在中国科学院北京基因组所研究员于军的指导下,硕博生朱江、和夫红等所在小组利用EST数据对人类基因表达的组织特异性进行了系统分析,取得的成果发表在日前出版的《BMC基因组学》(BMC Genomics)杂志上。
成人个体由超过200种细胞类型组成,各种细胞类型存在细胞特异的转录组构成。Tissue-specific (TS) 基因只在特定组织中表达以完成组织特异的细胞功能,而housekeeping (HK) 基因在所有组织中均表达以维持细胞的基本功能。界定HK基因所组成的“基本转录组”是理解“细胞特异转录组”的基础。目前已有多个基于芯片的研究工作界定了相应的HK基因集,虽然这些基因集都估计大约500个人体HK基因,但是各HK基因集之间重叠很小。人体转录组中究竟有多少,哪些是HK基因仍然是目前待解决的问题。
中科院的科研人员按照人体组织分类整合了现有的人类EST数据和一组被广泛使用并且较为完备的芯片数据,同时针对目前研究最为透彻的18个人体组织,对两组数据进行了系统的比较分析。通过一组按照基因功能注释确定的HK基因做为参照,研究结果表明两类数据均存在各自的局限性:目前对大多数人体组织的EST测序仍然没有达到饱和,限制了在这些组织中的基因检测及组织特异表达模式的研究;而芯片数据平均具有较低的基因检测率,因而过低估计了人体HK基因。研究还表明,在目前已经注释的基因中,约40%的基因在人体各组织中广泛表达,而仅有5%的基因在特定组织中特异表达,揭示组织特异的基因表达模式因此需要更精确、更大规模的转录组数据。该研究最终对人体HK基因进行了重新界定。基于EST数据界定的人体HK基因数量上在3140到6909之间,大约是过去基于芯片数据得到的HK基因集的十倍。该研究工作为系统分析HK及TS基因的性质提供了新的基础,同时为该所正在开展的以细胞为单元的人体转录组研究(“973”项目)提供了分析框架和初步的数据模型。

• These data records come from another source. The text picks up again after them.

(** [Server::spawn_user_worker] in the manager; the copy in shared memory gets the same
    number. *)
Definition spawn_user_worker (i : nat) (s : Server) (k : Kernel) : option (Z * Server * Kernel) :=
  '(x, k) ← fork k;
  if x <? 0 then Some (OSW_ERR, s, k) else
  w ← users s !! i;
  let m := if pid w =? 0 then user_worker_map s else delete (pid w) (user_worker_map s) in
  Some (x, with_users s (<[i := with_pid w x]> (users s)) (emplace m x i), k).

(** [Server::check_worker_exit_status]. *)
Definition check_worker_exit_status (worker_id status : Z) (s : Server) : Server :=
  if status =? 0 then s else call s (WorkerError worker_id status).

(** The workers that [start_manager_process] starts in the manager. *)
Fixpoint start_events (n i : nat) (s : Server) (k : Kernel) : option (Z * Server * Kernel) :=
  match n with
  | O => Some (OSW_OK, s, k)
  | S n =>
    '(x, k) ← spawn_event_worker k;
    if x <? 0 then Some (OSW_ERR, s, k) else
    w ← event_workers s !! i;
    start_events n (S i) (with_events s (<[i := with_pid w x]> (event_workers s))) k
  end.
Fixpoint start_users (n i : nat) (s : Server) (k : Kernel) : option (Z * Server * Kernel) :=
  match n with
  | O => Some (OSW_OK, s, k)
  | S n =>
    '(x, s, k) ← spawn_user_worker i s k;
    if x <? 0 then Some (OSW_ERR, s, k) else start_users n (S i) s k
  end.
Definition start_workers (s : Server) (k : Kernel) : option (Z * Server * Kernel) :=
  '(r, s, k) ← (if 0 <? task_worker_num s then
      '(r, p, k) ← ProcessPool.start (tasks s) k; Some (r, with_tasks s p, k)
    else Some (OSW_OK, s, k));
  if r =? OSW_ERR then Some (OSW_ERR, s, k) else
  '(r, s, k) ← start_events (length (event_workers s)) 0 s k;
  if r =? OSW_ERR then Some (OSW_ERR, s, k) else
  start_users (length (users s)) 0 s k.

(** ** Signals and timers *)

Definition SIGALRM : Z := 14.

(** [Manager::signal_handler]; the log file is reopened besides. *)
Definition signal_handler (x : Manager * Server * Kernel) (sig : Z) : Manager * Server * Kernel :=
  let '(m, s, k) := x in
  if sig =? SIGTERM then (m, with_running s false, k)
  else if sig =? SIGUSR1 then
    (if reloading m then m else with_flags m true true (reload_task_worker m) (reload_init m), s, k)
  else if sig =? SIGUSR2 then
    (if reloading m then m else with_flags m true (reload_all_worker m) true (reload_init m), s, k)
  else if sig =? SIGIO then (with_message m true, s, k)
  else if (sig =? SIGALRM) && force_kill m then
    (m, s, foldl (λ k x, (openswoole_kill x SIGKILL k).2) k (kill_workers m))
  else x.

(** [Manager::add_timeout_killer] and [Manager::kill_timeout_process]. *)
Definition add_timeout_killer (ws : list Worker) (s : Server) : Server :=
  if max_wait_time s =? 0 then s else with_killers s (killers s ++ [(λ w, (id w, pid w)) <$> ws]).
Definition kill_timeout_process (k : Kernel) (l : list (Z * Z)) : Kernel :=
  foldl (λ k x, match openswoole_kill x.2 0 k with
                | (Some _, k) => k
                | (None, k) => (openswoole_kill x.2 SIGKILL k).2
                end) k l.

后续研究将基于新界定的人体HK基因集,在基因结构、进化速率、启动子结构等方面对HK和TS基因进行系统的比较分析,证明HK基因在各个层面上都具有与TS基因不同的特征,最终揭示HK基因在转录组组成中的特殊角色。(来源:中科院北京基因组研究所)
生物谷推荐原始出处:
(BMC Genomics),doi:10.1186/1471-2164-9-172,Jiang Zhu,Jun Yu
How many human genes can be defined as housekeeping with current expression data?
Jiang Zhu , Fuhong He , Shuhui Song , Jing Wang and Jun Yu
Abstract (provisional)
Background
Housekeeping (HK) genes are ubiquitously expressed in all tissue/cell types and constitute a basal transcriptome for the maintenance of basic cellular functions. Partitioning transcriptomes into HK and tissue-specific (TS) genes relatively is fundamental for studying gene expression and cellular differentiation. Although many studies have aimed at large-scale and thorough categorization of human HK genes, a meaningful consensus has yet to be reached.
Results
We collected two latest gene expression datasets (both EST and microarray data) from public databases and analyzed the gene expression profiles in 18 human tissues that have been well-documented by both two data types. Benchmarked by a manually-curated HK gene collection (HK408), we demonstrated that present data from EST sampling was far from saturated, and the inadequacy has limited the gene detectability and our understanding of TS expressions. Due to a likely over-stringent threshold, microarray data showed higher false negative rate compared with EST data, leading to a significant underestimation of HK genes. Based on EST data, we found that 40.0% of the currently annotated human genes were universally expressed in at least 16 of 18 tissues, as compared to only 5.1% specifically expressed in a single tissue. Our current EST-based estimate on human HK genes ranged from 3,140 to 6,909 in number, a ten-fold increase in comparison with previous microarray-based estimates.
Conclusions
We concluded that a significant fraction of human genes, at least in the currently annotated data depositories, was broadly expressed. Our understanding of tissue-specific expression was still preliminary and required much more large-scale and high-quality transcriptomic data in future studies. The new HK gene list categorized in this study will be useful for genome-wide analyses on structural and functional features of HK genes.